Would one expect to see carbonates fixed in rocks when the atmosphere is
rich in CO2? Doesn't the large-scale fixation of CO2 in our atmosphere into
rock formations require living organisms, like diatoms?


Not to criticize your other speculations, but diatoms secrete
siliceous tests, not carbonate. There are other critters, of
course, that DO turn CO2 into CO3 in rocks.


Assuming the stuff
we're looking at is built from layers of wind or water borne material, what
process converted it into rock? If it had to be under extreme pressure from
overlying layers to become rock, how would you get vertical movement of the
bedrock toward the surface without tectonic plates?
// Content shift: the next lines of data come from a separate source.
(* ===== verification/RiskEngine.v ===== *)
(** [services/risk_engine.py]: the per-account risk settings and the check every
    order passes before it leaves. *)
From S2P Require Import Prelude PyStr PyDecimal PyValue Models Session Tables Logic Alerts.

(** ** The check *)

Record RiskCheckResult := { rc_decision : RiskDecision; rc_reasons : list string }.

Definition risk_result_to_dict (r : RiskCheckResult) : dict :=
  [("decision", VStr (decision_value (rc_decision r))); ("reasons", VList (map VStr (rc_reasons r)))].

Record RiskOrderInput := {
  in_symbol : string; in_side : OrderSide; in_quantity : dec; in_price : option dec }.

(** [order.price or Decimal("1")]: a zero price counts as no price. *)
Definition price_or_one (p : option dec) : dec :=
  match p with Some d => if dec_is_zero d then dec1 else d | None => dec1 end.

Definition below (limit : option dec) (q : dec) : bool :=
  match limit with Some l => dec_ltb q l | None => false end.
Definition above (limit : option dec) (q : dec) : bool :=
  match limit with Some l => dec_gtb q l | None => false end.

Definition check_order_risk (account : ExchangeAccount) (settings : RiskSetting)
    (order : RiskOrderInput) (allow_non_simulation : bool) : RiskCheckResult :=
  let reasons := collect
    [(negb (bool_decide (acct_mode account = SIMULATION)) && negb allow_non_simulation,
      "only SIMULATION mode is enabled in V1");
     (negb (acct_trading_enabled account), "exchange account trading is disabled");
     (negb (risk_trading_enabled settings), "risk settings trading is disabled");
     (str_mem (in_symbol order) (risk_blocked_symbols settings), "symbol is blocked");
     (below (risk_min_order_quantity settings) (in_quantity order), "quantity is below minimum");
     (above (risk_max_order_quantity settings) (in_quantity order), "quantity is above maximum");
     (above (risk_max_single_order_notional settings)
        (dec_mul (in_quantity order) (price_or_one (in_price order))),
      "single order notional exceeds limit")] in
  {| rc_decision := match reasons with [] => PASSED | _ => RISK_REJECTED end; rc_reasons := reasons |}.

(** What the check promises: the order is one the settings allow. *)
Definition risk_allows (account : ExchangeAccount) (settings : RiskSetting)
    (order : RiskOrderInput) (allow_non_simulation : bool) : Prop :=
  (acct_mode account = SIMULATION ∨ allow_non_simulation = true) ∧
  acct_trading_enabled account = true ∧ risk_trading_enabled settings = true ∧
  ¬ (in_symbol order ∈ risk_blocked_symbols settings) ∧
  (∀ l, risk_min_order_quantity settings = Some l → dec_leb l (in_quantity order) = true) ∧
  (∀ l, risk_max_order_quantity settings = Some l → dec_leb (in_quantity order) l = true) ∧
  (∀ l, risk_max_single_order_notional settings = Some l →
     dec_leb (dec_mul (in_quantity order) (price_or_one (in_price order))) l = true).

Lemma above_false limit q : (above limit q = false) ↔ ∀ l, limit = Some l → dec_leb q l = true.
Proof.
  destruct limit as [l|]; simpl; [|naive_solver]. unfold dec_gtb.
  rewrite <- negb_true_iff, <- dec_leb_negb_ltb. naive_solver.
Qed.

Lemma below_false limit q : (below limit q = false) ↔ ∀ l, limit = Some l → dec_leb l q = true.
Proof.
  destruct limit as [l|]; simpl; [|naive_solver].
  rewrite <- negb_true_iff, <- dec_leb_negb_ltb. naive_solver.
Qed.

Lemma check_order_risk_iff account settings order allow :
  ((rc_decision (check_order_risk account settings order allow) = PASSED) ↔
     risk_allows account settings order allow) ∧
  ((rc_decision (check_order_risk account settings order allow) = PASSED) ↔
     rc_reasons (check_order_risk account settings order allow) = []).
Proof.
  unfold check_order_risk. cbn [rc_decision rc_reasons].
  match goal with |- context [match ?l with [] => _ | _ => _ end = PASSED] => set (reasons := l) end.
  assert ((match reasons with [] => PASSED | _ => RISK_REJECTED end = PASSED) ↔ reasons = []) as ->
    by (destruct reasons; done).
  split; [|done]. subst reasons. rewrite collect_nil_iff, !Forall_cons, Forall_nil. simpl.
  unfold risk_allows, str_mem. rewrite !above_false, below_false.
  rewrite andb_false_iff, !negb_false_iff, bool_decide_eq_true, bool_decide_eq_false.
  naive_solver.
Qed.


(** ** The settings *)

(** The keys of a partial update, in the order of the payload; [None] is an
    explicit [null]. *)
Inductive RiskSettingChange :=
| set_trading_enabled (v : option bool)
| set_max_single_order_notional (v : option dec)
| set_max_position_notional (v : option dec)
| set_max_leverage (v : option dec)
| set_min_order_quantity (v : option dec)
| set_max_order_quantity (v : option dec)
| set_blocked_symbols (v : option (list string)).

Definition with_risk (r : RiskSetting) (t : bool) (a b c d e : option dec) (l : list string) : RiskSetting :=
  Build_RiskSetting (risk_id r) (risk_user r) (risk_account r) t a b c d e l.

(** One [setattr]; the symbols are upper-cased, sorted and made unique. *)
Definition set_risk_attr (r : RiskSetting) (change : RiskSettingChange) : RiskSetting :=
  let '(Build_RiskSetting _ _ _ t a b c d e l) := r in
  match change with
  | set_trading_enabled v => with_risk r (default t v) a b c d e l
  | set_max_single_order_notional v => with_risk r t v b c d e l
  | set_max_position_notional v => with_risk r t a v c d e l
  | set_max_leverage v => with_risk r t a b v d e l
  | set_min_order_quantity v => with_risk r t a b c v e l
  | set_max_order_quantity v => with_risk r t a b c d v l
  | set_blocked_symbols v =>
      with_risk r t a b c d e (match v with Some s => sorted_set (map str_upper s) | None => l end)
  end.

(** [null] for a column that is NOT NULL makes the commit fail. *)
Definition violates_not_null (change : RiskSettingChange) : bool :=
  match change with set_trading_enabled None | set_blocked_symbols None => true | _ => false end.

Definition is_disabling (change : RiskSettingChange) : bool :=
  match change with set_trading_enabled (Some false) => true | _ => false end.

Definition _risk_trading_was_disabled (was_trading_enabled : bool) (data : list RiskSettingChange) : bool :=
  was_trading_enabled && existsb is_disabling data.

Section settings.
Context `{Database}.

Definition get_or_create_risk_settings (user exchange_account : string) : M RiskSetting :=
  r ← db_scalar (λ s, String.eqb (risk_user s) user && String.eqb (risk_account s) exchange_account);
  match r with
  | Some settings => mret settings
  | None =>
      id ← new_id;
      let settings := Build_RiskSetting id user exchange_account false None None None None None [] in
      add_commit settings ;;
      mret settings
  end.

Definition _notify_emergency_stop_enabled (alert_runtime : option AlertRuntime) : M unit :=
  match alert_runtime with
  | None => mret tt
  | Some rt => notify_emergency_stop_enabled rt "account"
  end.

Definition update_risk_settings (settings : RiskSetting) (data : list RiskSettingChange)
    (alert_runtime : option AlertRuntime) : M unit :=
  let was_trading_enabled := risk_trading_enabled settings in
  db_update (risk_id settings) (λ r, foldl set_risk_attr r data) ;;
  (if existsb violates_not_null data then raise IntegrityError else commit) ;;
  if _risk_trading_was_disabled was_trading_enabled data
  then _notify_emergency_stop_enabled alert_runtime
  else mret tt.
End settings.

(** The block list a change leaves behind is upper case, sorted and without
    duplicates, and blocks exactly the given symbols. *)
Lemma set_blocked_symbols_spec r l s :
  let r' := set_risk_attr r (set_blocked_symbols (Some l)) in
  NoDup (risk_blocked_symbols r') ∧
  Sorted (λ x y, String.leb x y = true) (risk_blocked_symbols r') ∧
  (s ∈ risk_blocked_symbols r' ↔ ∃ t, t ∈ l ∧ s = str_upper t).
Proof.
  destruct r. cbn. rewrite elem_of_sorted_set, list_elem_of_fmap.
  split; [apply NoDup_sorted_set|]. split; [apply sorted_set_sorted|]. naive_solver.
Qed.
(** The execution row of a signal and its first log entry, committed. *)
Definition create_execution (user : string) (signal : TradingSignal) (account : ExchangeAccount)
    (side : OrderSide) (quantity : dec) : M string :=
  execution_id ← new_id;
  id ← new_id;
  add_flush
    (Build_OrderExecution id user (sig_id signal) execution_id (acct_id account)
       (exchange_value (acct_exchange account))
       (simulated_client_order_id (sig_id signal) (acct_id account)) None (sig_symbol signal) side
       (sig_order_type signal) (sig_price signal) quantity CREATED None None None) ;;
  record_initial_order_state id "execution_created" ;;
  commit ;;
  mret id.

(** The branch of a rejected or empty order. *)
Definition fail_execution (execution : string) (risk_result : RiskCheckResult)
    (alert_runtime : option AlertRuntime) : M unit :=
  let rejected := negb (bool_decide (rc_decision risk_result = PASSED)) in
  let text := str_join "; " (rc_reasons risk_result) in
  db_update execution (exe_with_error (if String.eqb text "" then "zero quantity order" else text)) ;;
  transition_order_execution execution FAILED
    (if rejected then "risk_rejected" else "zero_quantity") None ;;
  commit ;;
  _notify_order_failure alert_runtime FAILED (if rejected then "risk_rejected" else "unknown").
Definition _record_testnet_submission_failure (submission : option TestnetSubmissionRecord)
    (failure_type : string) : M unit :=
  match submission with
  | Some sub =>
      if negb (sub_replay sub)
      then record_testnet_submission_failure (exe_id (sub_execution sub)) failure_type
      else mret tt
  | None => mret tt
  end.

(** The [except] clauses, in their order. *)
Definition submit_errors {A} (submission : option TestnetSubmissionRecord) (e : Exn) : option (M A) :=
  match e with
  | EmergencyStopEnabledError m => Some (raise (HTTPException 423 (VStr m) []))
  | _ =>
  if is_ValueError e then Some (raise (HTTPException 404 (VStr (exn_message e)) []))
  else match e with
  | TestnetOrderIdempotencyConflictError m => Some (raise (HTTPException 409 (VStr m) []))
  | TestnetOrderRiskRejectedError m => Some (raise (HTTPException 400 (VStr m) []))
  | TestnetOrderApiBlockedError reasons =>
      Some (raise (HTTPException 400 (VDict [("reasons", VList (map VStr reasons))]) []))
  | RateLimitStoreUnavailableError =>
      Some (_record_testnet_submission_failure submission "rate_limit_store_unavailable" ;;
            raise (HTTPException 503 (VStr "testnet order rate limit service unavailable") []))
  | RateLimitExceededError _ retry_after =>
      Some (_record_testnet_submission_failure submission "rate_limited" ;;
            raise (HTTPException 429 (VStr "testnet order rate limit exceeded")
                     [("Retry-After", str_of_Z retry_after)]))
  | _ =>
      if is_RuntimeError e
      then Some (_record_testnet_submission_failure submission "exchange_request_failed" ;;
                 raise (HTTPException 502 (VStr "testnet exchange request failed") []))
      else None
  end end.

(** Up to the row that is committed before anything is sent; [submission] is [None]
    whenever this part raises. *)
Definition prepare_submission (user : string) (payload : TestnetOrderSubmitRequest) :
    M (TestnetOrderApiContext * TestnetSubmissionRecord) :=
  assert_new_orders_allowed ;;
  context ← build_testnet_order_api_context user payload;
  submission ← create_or_get_testnet_submission_execution user context;
  mret (context, submission).

Definition send_submission (ctx : TestnetOrderApiContext) (execution : string) : M OrderExecution :=
  http_client ← lift (create_testnet_signed_http_client (acct_exchange (ctx_account ctx)));
  result ← execute_testnet_order (ctx_order ctx) (ctx_gate ctx) http_client (ctx_credentials ctx)
             (acct_id (ctx_account ctx));
  record_testnet_submission_accepted execution result.

Definition submit_testnet_order (current_user : User) (payload : TestnetOrderSubmitRequest) :
    M TestnetOrderSubmitResponse :=
  '(context, submission) ← try_except (prepare_submission (user_id current_user) payload) (submit_errors None);
  if sub_replay submission
  then try_except (_testnet_submit_response context (sub_execution submission) true)
         (submit_errors (Some submission))
  else
    execution ← try_except (send_submission context (exe_id (sub_execution submission)))
                  (submit_errors (Some submission));
    _testnet_submit_response context execution false.
End submit.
Could you get this kind
of striation with many inundations of low-viscosity lava, for example?


We don't really know how consolidated it is - it may not have had
to be under "extreme" pressure. On earth sediments lithify with
proper cement and not too much pressure. As for the tilting,
maybe by the impact process that formed the crater. Given the
small scale of the outcrop (about 4" they say), those would be
VERY thin lava flows. Possible, yes; probable - ?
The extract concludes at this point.